[NCEP Logo]

Preliminary Report
Hurricane Iris
22 August - 4 September 1995

Edward N. Rappaport
National Hurricane Center
2 November 2000

Hurricane Allison
Tropical Storm Barry
Tropical Storm Chantal
Tropical Storm Dean
Hurricane Erin
Tropical Depression Six
Hurricane Felix
Tropical Storm Gabrielle
Hurricane Humberto
Hurricane Iris
Tropical Storm Jerry
Tropical Storm Karen
Hurricane Luis
Tropical Depression Fourteen
Hurricane Marilyn
Hurricane Noel
Hurricane Opal
Tropical Storm Pablo
Hurricane Roxanne
Tropical Storm Sebastien
Hurricane Tanya


 Hurricane Iris as part of the Parade of Storms, 23 August 1995. (90K GIF)

[1995 Atlantic Hurricane Season]

a. Synoptic History

Iris formed from the first of four consecutive tropical waves to generate tropical cyclones (Iris, Humberto, Karen, and Luis) on their generally westward trek across the tropical eastern Atlantic Ocean. Iris' evolution was greatly influenced by two of those systems, Humberto and Karen.

The wave associated with the formation of Iris crossed the coast of Africa and began moving over the Atlantic Ocean on August 16th. Surface analyses showed a closed circulation around a 1009 mb pressure center located just south of Dakar. A day later, the circulation was evident in surface observations and satellite pictures near the Cape Verde Islands. Associated deep convection diminished on the 18th and 19th, but then gradually redeveloped. Dvorak technique T-numbers of 1.0 were assigned by the NHC Tropical Analysis and Forecast Branch (TAFB; TSAF in figures) on the 21st and both the TAFB and NESDIS Synoptic Analysis Branch indicated T-2.0 on the 22nd. From the satellite data it is estimated that the system became the 10th Atlantic tropical depression of the season at 1200 UTC on the 22nd, when located about 600 n mi to the east of the Lesser Antilles (Table 1 and Fig. 1 [100K GIF]). It became Tropical Storm Iris six hours later.

The cyclone took a jog to the northwest on the 23rd and quickly strengthened. The first reconnaissance flight into Iris took place that evening and found the system to be stronger than operational estimates based on satellite pictures (Figs. 2 and 3 [72K GIF]). The aircraft encountered 92 knot 10-second winds at a flight level of about 500 m, and a central pressure of 991 mb was reported. From this data, Iris is analyzed as a hurricane at 1800 UTC on the 23rd (Table 1).

Iris moved toward the west-southwest at about 10 knots on the 24th and 25th. The change in heading was probably a consequence of a Fujiwhara interaction between Iris and Humberto located about 750 n mi to the east--Humberto had developed from a depression on the 22nd to a 95-knot hurricane by late on the 24th.
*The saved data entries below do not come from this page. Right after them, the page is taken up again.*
(** The text of a generated parser has matching braces, whatever the
    tree: for branches, results and pieces of code without braces of their
    own, [generate_branchified_method] only writes, and in what it writes, at
    any indentation, every brace that is opened is closed and none is closed
    that was not opened. *)
Theorem parser_text_balanced branches indent :
  Forall plain_branch branches →
  ∃ text, Writes (W:=W) (generate_branchified_method read_call end_ max_len valid unknown branches indent) text
    ∧ ∀ d, depth d text = Some d.
Proof using Hread Hend Hmax Hvalid Hunknown.
  intros Hb. change (nests (W:=W) 0 0 (generate_branchified_method read_call end_ max_len valid unknown branches indent)).
  assert (Hopen : ∀ k s t, plain t = true → s = t ++ src " {" → nests (W:=W) k (S k) (w_line indent s))
    by (intros; by eapply nests_open).
  unfold generate_branchified_method.
  apply (nests_bind 0 1 0); [eapply Hopen; [|rewrite !app_assoc; reflexivity]; by rewrite !plain_app, Hread|].
  apply (nests_bind 1 1 0).
  { apply nests_for_each. eapply Forall_impl; [exact Hb|]. intros b Hb'. by apply write_branch_nests. }
  apply (nests_bind 1 1 0); [apply nests_plain; by rewrite !plain_app, Hvalid|].
  apply (nests_bind 1 1 0); [by apply nests_plain|]. apply (nests_bind 1 0 0); [by apply nests_close|].
  do 3 (apply (nests_bind 0 0 0); [by apply nests_plain|]).
  apply (nests_bind 0 1 0); [by apply (Hopen 0%nat _ (src "loop"))|].
  apply (nests_bind 1 2 0); [eapply Hopen; [|rewrite !app_assoc; reflexivity]; by rewrite !plain_app, Hread|].
  apply (nests_bind 2 2 0); [apply nests_plain; by rewrite !plain_app, Hend, Hunknown|].
  apply (nests_bind 2 3 0).
  { apply (Hopen 2%nat _ (src "        Some(b) if " ++ valid ++ src " =>")); [by rewrite !plain_app, Hvalid|].
    rewrite <-!app_assoc. reflexivity. }
  apply (nests_bind 3 4 0); [eapply Hopen; [|rewrite !app_assoc; reflexivity]; by rewrite !plain_app, Hmax|].
  do 2 (apply (nests_bind 4 4 0); [by apply nests_plain|]). apply (nests_bind 4 3 0); [by apply nests_close|].
  apply (nests_bind 3 3 0); [by apply nests_plain|]. apply (nests_bind 3 2 0); [by apply nests_close|].
  apply (nests_bind 2 2 0); [by apply nests_plain|]. apply (nests_bind 2 1 0); [by apply nests_close|].
  by apply nests_close.
Qed.
End BranchifiedText.
(** The totals after the data received, and those that are printed. *)
Fixpoint perf_dumper (t : Totals) (received : list Perf) : Totals * list Totals :=
  match received with
  | [] => (t, [])
  | data :: received' =>
      let t := perf_step t data in
      let '(t', dumps) := perf_dumper t received' in
      (t', if td_count t mod PERF_DUMP_FREQUENCY =? 0 then t :: dumps else dumps)
  end.

(** ** The two directions of a connection *)

(** What reading leaves alone: the writing side. *)
Definition write_frame (x : list u8) (p : option SocketAddr) (s : BufferedStream TcpStream) : Prop :=
  ready s ∧ sent (wrapped s) = x ∧ peer_name (wrapped s) = p.
(** What writing leaves alone: the reading side. *)
Definition read_frame (l : list u8) (p : option SocketAddr) (s : BufferedStream TcpStream) : Prop :=
  stream_wf s ∧ bs_pending s = l ∧ peer_name (wrapped s) = p.

Lemma tcp_read_peer n (t : TcpStream) o t' : reader_read n t = Done (o, t') → peer_name t' = peer_name t.
Proof. cbn. destruct (tcp_in t); by intros [= _ <-]. Qed.

Lemma tcp_write_peer bs (t t' : TcpStream) : writer_write bs t = Done (tt, t') → peer_name t' = peer_name t.
Proof. by intros [= <-]. Qed.

Lemma write_frame_stable x p : read_stable (write_frame x p).
Proof.
  split; [done|]. intros n s o t (Hr & Hx & Hp) E. split; [done|]. cbn [wrapped set_wrapped].
  by rewrite (duplex_read n (wrapped s) o t E), (tcp_read_peer n _ o t E).
Qed.

Lemma read_frame_stable l p : write_stable (read_frame l p).
Proof.
  split; [done|]. intros bs s t ([Hw Hi] & Hl & Hp) E. destruct (duplex_write bs (wrapped s) t E) as [Hpend Hinv].
  split; [split; [done|by apply Hinv]|]. cbn [wrapped set_wrapped]. split; [|by rewrite (tcp_write_peer _ _ _ E)].
  rewrite <-Hl. unfold bs_pending. cbn [wrapped set_wrapped]. by rewrite Hpend.
Qed.

Lemma read_frame_chunked l p b s : read_frame l p s → read_frame l p (set_writing_chunked_body b s).
Proof. done. Qed.
(* ===== verification/Client.v ===== *)
(** * The client (src/libhttp/client/request.rs, src/libhttp/client/response.rs)

    [RequestWriter] connects to the host of a URL, sends the request line, the
    headers and a body; [read_response] hands its stream to
    [ResponseReader::construct], which reads the status line and the headers
    of the response and leaves the body to be read.  Name resolution, TCP
    connections and the fields of a URL belong to the standard library and are
    parameters.  The theorems say what a request puts on the wire, what
    response is read back, and how the errors are reported. *)

From S2P Require Import Prelude Strs Rfc2616 Method Io Buffer Common Chunked SerializationUtils HeaderIter HeaderValues Headers Status Branchify ServerRequest ServerResponse Server.

(** ** What the client uses of the standard library *)

(** The fields of an [extra::url::Url]. *)
Class UrlParts `{UrlOps} := {
  url_host : Url → str;
  url_port : Url → option str
}.

(** [get_host_addresses] and [TcpStream::connect]; both raise a condition when
    they fail, which fails the task if it is not trapped. *)
Class NetOps := {
  get_host_addresses : str → res (option (list IpAddr));
  tcp_connect : SocketAddr → res (option TcpStream)
}.

(** Whether the caller has trapped [io_error::cond]. *)
Class IoErrors := { trapped : bool }.
(** [io_error::cond.raise(err)]: without a handler the task fails. *)
Definition raise `{IoErrors} {S} : M S unit :=
  if trapped then mret tt else fail "Unhandled condition: io_error".

(** [Writer for Option<W>]. *)
#[global] Instance option_writer `{IoErrors} {W} `{Writer W} : Writer (option W) := {
  writer_write bs := λ o,
    match o with
    | Some w => match writer_write bs w with
                | Done (_, w') => Done (tt, Some w')
                | Fail e => Fail e
                | Diverge => Diverge
                end
    | None => raise None
    end;
  writer_flush := λ o,
    match o with
    | Some w => match writer_flush w with
                | Done (_, w') => Done (tt, Some w')
                | Fail e => Fail e
                | Diverge => Diverge
                end
    | None => raise None
    end
}.

(** [Option::unwrap], [Option::expect]. *)
Definition unwrap {S A} (o : option A) : M S A :=
  match o with Some a => mret a | None => fail "called `Option::unwrap()` on a `None` value" end.
Definition expect {S A} (msg : string) (o : option A) : M S A :=
  match o with Some a => mret a | None => fail msg end.

(** ** The two structures *)
Record RequestWriter `{UrlOps} `{TimeOps} (S : Type) : Type := mkRequestWriter {
  rq_stream : option (BufferedStream S);
  rq_headers_written : bool;
  rq_remote_addr : option SocketAddr;
  rq_headers : HeaderCollection;
  rq_method : Method;
  rq_url : Url
}.
Arguments mkRequestWriter {_ _ S}.
Arguments rq_stream {_ _ S}.
Arguments rq_headers_written {_ _ S}.
Arguments rq_remote_addr {_ _ S}.
Arguments rq_headers {_ _ S}.
Arguments rq_method {_ _ S}.
Arguments rq_url {_ _ S}.

Record ResponseReader `{UrlOps} `{TimeOps} (S : Type) : Type := mkResponseReader {
  rr_stream : BufferedStream S;
  rr_request : RequestWriter S;
  rr_version : uint * uint;
  rr_status : Status;
  rr_headers : HeaderCollection
}.
Arguments mkResponseReader {_ _ S}.
Arguments rr_stream {_ _ S}.
Arguments rr_request {_ _ S}.
Arguments rr_version {_ _ S}.
Arguments rr_status {_ _ S}.
Arguments rr_headers {_ _ S}.

(** ** src/libhttp/client/response.rs *)
Module response_reader.
Section Operations.
Context `{UrlOps} `{TimeOps} `{IoErrors} {S : Type} `{Reader S} (fuel : nat).
(* ===== verification/Examples.v ===== *)
(** * The example servers (src/examples/server)

    The four servers that come with the library, as instances of [Server].
    Each is shown to handle a request as a plan of a status, headers and a
    body, so that what is proved of the connection's task applies to it: the
    theorems give the responses on the wire.

    [now_utc request] is the time at which the request is handled. *)

From S2P Require Import Prelude Strs Rfc2616 Method Io Buffer Common Chunked SerializationUtils HeaderIter HeaderValues Headers Status Branchify ServerRequest ServerResponse Server.

(** All of them listen on 127.0.0.1:8001. *)
Definition example_config : Config := mkConfig (mkSocketAddr (Ipv4Addr 127 0 0 1) 8001).

Section Servers.
Context `{UrlOps} `{TimeOps} (now_utc : Request → Tm) (fuel : nat).
Import response_writer.

Definition set_str (i : nat) (s : string) : M ResponseWriter unit :=
  set_header i (Some (VStr (HeaderStr (lit s)))).

(** ** hello_world.rs *)
Inductive HelloWorldServer : Type := hello_world_server.
Definition hello_world_handle_request (request : Request) : M ResponseWriter unit :=
  set_header response.date (Some (VTm (now_utc request)));;
  set_header response.content_length (Some (VUint 14));;
  set_header response.content_type
    (Some (VMediaType (mkMediaType (lit "text") (lit "plain") [(lit "charset", lit "UTF-8")])));;
  set_str response.server "Example";;
  write fuel (lit "Hello, World!" ++ [LF]).
#[global] Instance HelloWorldServer_server : Server HelloWorldServer := {
  handle_request _ := hello_world_handle_request;
  get_config _ := example_config
}.

(** ** apache_fake.rs *)
Context (tm : TmFields → Tm).
Inductive ApacheFakeServer : Type := apache_fake_server.
Definition apache_page : list u8 :=
  lit "<html><body><h1>It works!</h1>" ++ [LF]
  ++ lit "<p>This is the default web page for this server.</p>" ++ [LF]
  ++ lit "<p>The web server software is running but no content has been added, yet.</p>" ++ [LF]
  ++ lit "</body></html>" ++ [LF].
Definition apache_fake_handle_request (request : Request) : M ResponseWriter unit :=
  set_header response.date (Some (VTm (now_utc request)));;
  set_str response.server "Apache/2.2.22 (Ubuntu)";;
  set_header response.last_modified (Some (VTm (tm (mkTm 42 46 11 5 4 111 4 0 0 0 (lit "GMT") 0))));;
  set_header response.etag (Some (VEntityTag (mkEntityTag false (lit "501b29-b1-4a285ed47404a"))));;
  set_header response.accept_ranges (Some (VAcceptableRanges (RangeUnits [Bytes])));;
  set_header response.content_length (Some (VUint 177));;
  set_str response.vary "Accept-Encoding";;
  set_header response.content_type (Some (VMediaType (mkMediaType (lit "text") (lit "html") [])));;
  modify (λ w, set_headers (mkCollection (fields (rw_headers w))
    (tree_insert (lit "X-Pad") (lit "avoid browser bug") (extensions (rw_headers w)))) w);;
  write fuel apache_page.
#[global] Instance ApacheFakeServer_server : Server ApacheFakeServer := {
  handle_request _ := apache_fake_handle_request;
  get_config _ := example_config
}.
Lemma exchange_correct_witness :
  let segs := [take 7 example_head; drop 7 example_head] in
  ∃ c' out n, serve_connection (Server0:=greeter) Z.of_nat 200 tt 0 (accepted (mkTcp segs [] None)) = Done (tt, c')
    ∧ sent (wrapped (conn_stream c')) = out
    ∧ ∃ r1 reader, for_each [] (run_cop (H1:=example_net [out]) (H2:=not_trapping) n) example_request = Done (tt, r1)
      ∧ request_writer.read_response (H2:=example_net [out]) (H3:=not_trapping) n r1 = Done (Ok reader)
      ∧ sent (wrapped (rr_stream reader)) = concat segs
      ∧ rr_version reader = (1, 1) ∧ rr_status reader = status_Ok
      ∧ rr_headers reader = coded_headers (collection_new response_table)
      ∧ response_body (H:=text_urls) (H0:=second_times) (collection_new response_table) (lit "Hi") (bs_pending (rr_stream reader)).
Proof.
  intros segs. destruct ok_valid as [Hv Ht].
  destruct (exchange_correct (Server0:=greeter) tt Z.of_nat 200 0 example_request (mkSocketAddr (Ipv4Addr 10 0 0 1) 80) []
    None segs status_Ok (collection_new response_table) [WWrite (lit "Hi")]) as (c' & out & E & Hout & Hclient);
    [reflexivity|reflexivity|reflexivity|apply Forall_nil; exact I|discriminate|apply get_readable|apply example_url_readable
    |apply example_coll_ok|repeat constructor; discriminate|vm_compute; reflexivity|vm_compute; lia
    |apply greeter_handles|exact Hv|exact Ht|apply greeting_ok|].
  exists c', out, (length out + 100)%nat. split; [exact E|]. split; [exact Hout|].
  apply (Hclient (example_net [out]) not_trapping (length out + 100)%nat [out] None).
  - reflexivity.
  - apply Forall_cons. split; [|apply Forall_nil; exact I]. intros ->. revert Hout.
    assert (Hne : match serve_connection (Server0:=greeter) Z.of_nat 200 tt 0 (accepted (mkTcp segs [] None)) with
      | Done (_, c) => match sent (wrapped (conn_stream c)) with [] => False | _ => True end | _ => False end)
      by (vm_compute; exact I).
    rewrite E in Hne. intros E'. rewrite E' in Hne. exact Hne.
  - simpl. apply app_nil_r.
  - destruct example_sendable as (H1 & H2 & H3 & H4). split; [exact H1|]. split; [exact H2|]. split; [|exact H4]. clear -H3. lia.
  - lia.
Defined.
Lemma blind_call {A} (r : res A) (k : A → M ResponseWriter unit) : (∀ a, blind (k a)) → blind (a ← call r; k a).
Proof. intros Hk. eapply msim_bind; [apply msim_call|done]. Qed.

Lemma set_header_blind i v : blind (set_header i v).
Proof. apply msim_modify. intros w1 w2 (? & ? & ? & Hh & ?). split_and!; try done. cbn. by rewrite Hh. Qed.

Lemma set_headers_blind f : blind (modify (λ w, set_headers (f (rw_headers w)) w)).
Proof. apply msim_modify. intros w1 w2 (? & ? & ? & Hh & ?). split_and!; try done. cbn. by rewrite Hh. Qed.

Lemma set_status_blind st : blind (modify (set_status st)).
Proof. apply msim_modify. intros w1 w2 (? & ? & ? & ? & ?). by split_and!. Qed.

Lemma write_headers_blind : blind (write_headers fuel).
Proof.
  apply blind_gets; [done|]. intros written. apply msim_if; intros _; [apply msim_fail|].
  apply blind_gets; [done|]. intros st. apply blind_bind; [apply on_writer_blind, stream_write_twins|].
  apply blind_gets; [done|]. intros cl. apply blind_bind; [apply msim_if; intros _; apply set_header_blind|].
  apply blind_gets; [done|]. intros hs. apply blind_bind.
  { apply on_writer_blind, write_all_lockstep, stream_write_twins. }
  apply blind_bind; [apply msim_modify; by intros w1 w2 (? & ? & ? & ? & ?); split_and!|].
  apply blind_gets; [done|]. intros cl'. apply msim_if; intros _; [|apply msim_ret].
  apply blind_bind; apply on_writer_blind; [apply stream_flush_twins|apply set_chunked_twins].
Qed.

Lemma write_blind bs : blind (write fuel bs).
Proof.
  apply blind_gets; [done|]. intros written. apply blind_bind; [|apply on_writer_blind, stream_write_twins].
  apply msim_if; intros _; [apply msim_ret|apply write_headers_blind].
Qed.

Lemma flush_blind : blind flush.
Proof. apply on_writer_blind, stream_flush_twins. Qed.

Lemma try_write_headers_blind : blind (try_write_headers fuel).
Proof.
  apply blind_gets; [done|]. intros written. apply msim_if; intros _; [apply msim_ret|apply write_headers_blind].
Qed.

Lemma write_content_auto_blind content_type content : blind (write_content_auto fuel content_type content).
Proof.
  repeat (apply blind_bind; [apply set_header_blind|]). apply blind_bind; [apply write_headers_blind|apply write_blind].
Qed.

Lemma finish_response_blind : blind finish_response.
Proof. apply blind_bind; apply on_writer_blind; [apply stream_finish_twins|apply set_chunked_twins]. Qed.
End Responses.

(** ** A whole connection *)
Section Serving.
Context `{UrlOps} `{TimeOps} {T : Type} `{!Server T} (precise_time_ns : nat → u64) (fuel : nat) (self : T).
Context (Hself : ∀ request, blind (handle_request self request)).

Definition twin_conns (c1 c2 : Conn) : Prop :=
  twins (conn_stream c1) (conn_stream c2) ∧ conn_ticks c1 = conn_ticks c2 ∧ conn_perf c1 = conn_perf c2.

Lemma now_lockstep : msim twin_conns twin_conns (now precise_time_ns) (now precise_time_ns).
Proof.
  eapply (msim_bind _ twin_conns); [apply msim_gets; by intros ? ? (_ & ? & _)|]. intros n.
  eapply (msim_bind _ twin_conns); [|follow]. apply msim_modify. by intros ? ? (? & ? & ?).
Qed.

Lemma with_response_lockstep request m : blind m → msim twin_conns twin_conns (with_response request m) (with_response request m).
Proof.
  intros Hm. apply (msim_zoom _ _ twin_writers twin_writers); [|intros ? ? ? ? (_ & ? & ?) [? _]; by split_and!|exact Hm].
  intros c1 c2 (? & _). by split_and!.
Qed.

Lemma answer_request_blind request err : blind (answer_request fuel self request err).
Proof using Hself.
  destruct err as [[]|st]; [by apply blind_bind, try_write_headers_blind|].
  apply blind_bind; [apply set_status_blind|]. apply blind_bind; [apply set_header_blind|apply write_headers_blind].
Qed.

Lemma connection_body_lockstep t0 :
  msim twin_conns twin_conns (connection_body precise_time_ns fuel self t0) (connection_body precise_time_ns fuel self t0).
Proof using Hself.
  eapply msim_bind; [apply now_lockstep|intros t1]. eapply (msim_bind _ twin_conns).
  { apply (msim_zoom _ _ twins twins); [by intros ? ? []|intros ? ? ? ? (_ & ? & ?) ?; by split_and!|apply load_twins]. }
  intros [request err]. do 2 (eapply msim_bind; [apply now_lockstep|intros ?]).
  eapply msim_bind; [apply with_response_lockstep, blind_bind; [apply answer_request_blind|apply finish_response_blind]|intros _].
  eapply msim_bind; [apply now_lockstep|intros ?].
  eapply (msim_bind _ twin_conns); [|follow]. apply msim_modify. intros ? ? (? & ? & Hp). split_and!; [done|done|]. cbn. by rewrite Hp.
Qed.

Lemma serve_connection_lockstep t0 :
  msim twin_conns twin_conns (serve_connection precise_time_ns fuel self t0) (serve_connection precise_time_ns fuel self t0).
Proof using Hself. apply msim_loop, connection_body_lockstep. Qed.
End Serving.

(** The handlers of the examples do not look at what the connection brings. *)
Section ExampleServers.
Context `{UrlOps} `{TimeOps} (now_utc : Request → Tm) (fuel : nat).
Create HintDb blind.
#[local] Hint Resolve set_header_blind set_headers_blind set_status_blind write_blind : blind.
Ltac blindly := repeat first [solve [auto with blind nocore] | apply blind_bind; [solve [auto with blind nocore]|]].

Lemma hello_world_blind request : blind (hello_world_handle_request now_utc fuel request).
Proof. unfold hello_world_handle_request, set_str. blindly. Qed.

Lemma apache_fake_blind tm request : blind (apache_fake_handle_request now_utc fuel tm request).
Proof.
  unfold apache_fake_handle_request, set_str. blindly. apply blind_bind; [|blindly].
  apply (set_headers_blind (λ c, mkCollection (fields c) (tree_insert _ _ (extensions c)))).
Qed.

Lemma request_uri_blind request : blind (request_uri_handle_request now_utc fuel request).
Proof.
  unfold request_uri_handle_request, set_str. blindly.
  assert (Hpage : blind (request_uri_page fuel request)).
  { unfold request_uri_page. blindly. destruct (request_uri request); try apply set_status_blind; apply msim_ret. }
  unfold request_uri_rest. destruct (method request), (request_uri request); try done; blindly.
Qed.

Lemma info_rows_blind tbl c : blind (info_rows fuel tbl c).
Proof.
  apply msim_loop. intros it. eapply msim_bind; [apply msim_call|]. intros [[h|] it']; [|apply msim_break].
  eapply msim_bind; [apply write_blind|]. follow.
Qed.
#[local] Hint Resolve info_rows_blind : blind.

Lemma info_blind fmt_host fmt_uri fmt_version request :
  blind (info_handle_request now_utc fuel fmt_host fmt_uri fmt_version request).
Proof.
  unfold info_handle_request, set_str. blindly. apply blind_gets; [done|]. intros st. blindly.
  apply blind_gets; [done|]. intros hs. blindly.
Qed.
End ExampleServers.

Lemma new_tcp_wf segs out peer b : Forall (λ seg, seg ≠ []) segs → stream_wf (Buffer.new (mkTcp segs out peer) b).
Proof. intros Hs. split; [apply new_read_wf|exact Hs]. Qed.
On the 25th, Iris neared the Lesser Antilles. An upper-level cold low was centered then to the north of Puerto Rico. Westerly vertical wind shear occurred, separating deep convection from the low-level cloud center, disrupting the circulation, and slowing the general westward progress of the cyclone. Iris weakened back to tropical storm strength. Reconnaissance aircraft and radar data indicate a reformation of the center to the east of the former position while the system meandered for about a day before moving into the islands.

Steering currents ahead of a trough to the northwest then turned Iris generally toward the north-northwest on the 27th. On this track, Iris moved up the chain of Leeward Islands and strengthened as the shear decreased. Late on the 28th, Iris regained hurricane status over the south-central Atlantic.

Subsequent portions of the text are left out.